> _Your goal_
Filter these records by the string "Prop", copying each line that holds it.

> _Exercise data_
(* ===== verification/PatchLoop.v ===== *)
(** Running the patcher: when a computation of [ChunkPatcher.v] ends with a value,
    rules for its steps, the list of extents an extent iterator yields, and what
    applying a patch does for any callback. *)
From S2P Require Import Prelude MemFile ExtentIter ChunkPatcher PatchApply.

(** * Running the patcher

    [run Q m w]: [m] ends with a value, in a state, of which [Q] holds. *)
Section Run.
Context {F C : Type} `{FileLaws F} `{IChunkPatcherCallback C}.

Definition run {A} (Q : A -> world F C -> Prop) (m : pm F C A) (w : world F C) : Prop :=
  match m w with (Val a, w') => Q a w' | _ => False end.

Lemma run_ret {A} (Q : A -> world F C -> Prop) a w : Q a w -> run Q (mret a) w.
Proof. done. Qed.
Lemma run_bind {A B} (Q : B -> world F C -> Prop) (m : pm F C A) (k : A -> pm F C B) w :
  run (fun a => run Q (k a)) m w -> run Q (m ≫= k) w.
Proof. unfold run, mbind, pm_bind. by destruct (m w) as [[] ?]. Qed.
Lemma run_mono {A} (Q Q' : A -> world F C -> Prop) (m : pm F C A) w :
  run Q m w -> (forall a w', Q a w' -> Q' a w') -> run Q' m w.
Proof. unfold run. destruct (m w) as [[] ?]; auto. Qed.
Lemma run_inv {A} (Q : A -> world F C -> Prop) (m : pm F C A) w :
  run Q m w -> exists a w', m w = (Val a, w') /\ Q a w'.
Proof. unfold run. destruct (m w) as [[] w']; try done. eauto. Qed.

Lemma run_get_cp Q w : Q (w_cp w) w -> run Q get_cp w.
Proof. done. Qed.
Lemma run_get_cb Q w : Q (w_cb w) w -> run Q get_cb w.
Proof. done. Qed.
Lemma run_mod_cp (Q : unit -> world F C -> Prop) f w :
  Q tt (mkWorld (f (w_cp w)) (w_file w) (w_patch w) (w_cb w) (w_it w)) -> run Q (mod_cp f) w.
Proof. done. Qed.
Lemma run_assert (Q : unit -> world F C -> Prop) b w : b = true -> Q tt w -> run Q (assert b) w.
Proof. by intros ->. Qed.
Lemma run_assert_pos (Q : unit -> world F C -> Prop) pos w :
  chunk_patcher_pos (w_cb w) = pos -> Q tt w -> run Q (assert_pos pos) w.
Proof.
  intros E HQ. unfold assert_pos. apply run_bind, run_get_cb, run_assert; [|done].
  rewrite E, Z.eqb_refl. apply orb_true_r.
Qed.
Lemma run_cb_bytes Q buf n changed s w :
  (forall r c, next_chunk_patcher_bytes (w_cb w) buf n changed s = (r, c) ->
     Q r (mkWorld (w_cp w) (w_file w) (w_patch w) c (w_it w))) ->
  run Q (cb_bytes buf n changed s) w.
Proof. unfold run, cb_bytes. intros HQ. destruct next_chunk_patcher_bytes. by apply HQ. Qed.
Lemma run_cb_sparse_extent (Q : unit -> world F C -> Prop) buf w :
  Q tt (mkWorld (w_cp w) (w_file w) (w_patch w) (next_sparse_extent_bytes (w_cb w) buf) (w_it w)) ->
  run Q (cb_sparse_extent buf) w.
Proof. done. Qed.
Lemma run_file_Size Q w : Q (zlen (contents (w_file w))) w -> run Q file_Size w.
Proof. unfold run, file_Size. by rewrite size_law. Qed.
Lemma run_in_bounds {A} (Q : A -> world F C -> Prop) o a w : o = Some a -> Q a w -> run Q (in_bounds o) w.
Proof. by intros ->. Qed.
Lemma run_has_iterator Q w : Q (bool_decide (is_Some (w_it w))) w -> run Q has_iterator w.
Proof. done. Qed.

(** The files: reading, seeking. *)
Lemma run_file_Read Q n w :
  0 <= n ->
  (forall f, contents f = contents (w_file w) ->
     fpos f = fpos (w_file w) + zlen (file_read (contents (w_file w)) (fpos (w_file w)) n) ->
     Q (file_read (contents (w_file w)) (fpos (w_file w)) n, false) (mkWorld (w_cp w) f (w_patch w) (w_cb w) (w_it w))) ->
  run Q (file_Read n) w.
Proof.
  intros Hn HQ. unfold run, file_Read. destruct (read_law (w_file w) n Hn) as (E & E1 & E2).
  rewrite E. by apply HQ.
Qed.
Lemma run_patch_Read Q n w :
  0 <= n ->
  (forall f, contents f = contents (w_patch w) ->
     fpos f = fpos (w_patch w) + zlen (file_read (contents (w_patch w)) (fpos (w_patch w)) n) ->
     Q (file_read (contents (w_patch w)) (fpos (w_patch w)) n, false) (mkWorld (w_cp w) (w_file w) f (w_cb w) (w_it w))) ->
  run Q (patch_Read n) w.
Proof.
  intros Hn HQ. unfold run, patch_Read. destruct (read_law (w_patch w) n Hn) as (E & E1 & E2).
  rewrite E. by apply HQ.
Qed.
Lemma run_file_Seek (Q : unit -> world F C -> Prop) p w :
  0 <= p ->
  (forall f, contents f = contents (w_file w) -> fpos f = p ->
     Q tt (mkWorld (w_cp w) f (w_patch w) (w_cb w) (w_it w))) ->
  run Q (file_Seek p) w.
Proof. intros Hp HQ. destruct (seek_law (w_file w) p Hp) as (_ & E1 & E2). unfold run, file_Seek. by apply HQ. Qed.
Lemma run_patch_Seek (Q : unit -> world F C -> Prop) p w :
  0 <= p ->
  (forall f, contents f = contents (w_patch w) -> fpos f = p ->
     Q tt (mkWorld (w_cp w) (w_file w) f (w_cb w) (w_it w))) ->
  run Q (patch_Seek p) w.
Proof. intros Hp HQ. destruct (seek_law (w_patch w) p Hp) as (_ & E1 & E2). unfold run, patch_Seek. by apply HQ. Qed.
End Run.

> _Answer box_
Definition run {A} (Q : A -> world F C -> Prop) (m : pm F C A) (w : world F C) : Prop :=
Lemma run_ret {A} (Q : A -> world F C -> Prop) a w : Q a w -> run Q (mret a) w.
Lemma run_bind {A B} (Q : B -> world F C -> Prop) (m : pm F C A) (k : A -> pm F C B) w :
Lemma run_mono {A} (Q Q' : A -> world F C -> Prop) (m : pm F C A) w :
Lemma run_inv {A} (Q : A -> world F C -> Prop) (m : pm F C A) w :
Lemma run_mod_cp (Q : unit -> world F C -> Prop) f w :
Lemma run_assert (Q : unit -> world F C -> Prop) b w : b = true -> Q tt w -> run Q (assert b) w.
Lemma run_assert_pos (Q : unit -> world F C -> Prop) pos w :
Lemma run_cb_sparse_extent (Q : unit -> world F C -> Prop) buf w :
Lemma run_in_bounds {A} (Q : A -> world F C -> Prop) o a w : o = Some a -> Q a w -> run Q (in_bounds o) w.
Lemma run_file_Seek (Q : unit -> world F C -> Prop) p w :
Lemma run_patch_Seek (Q : unit -> world F C -> Prop) p w :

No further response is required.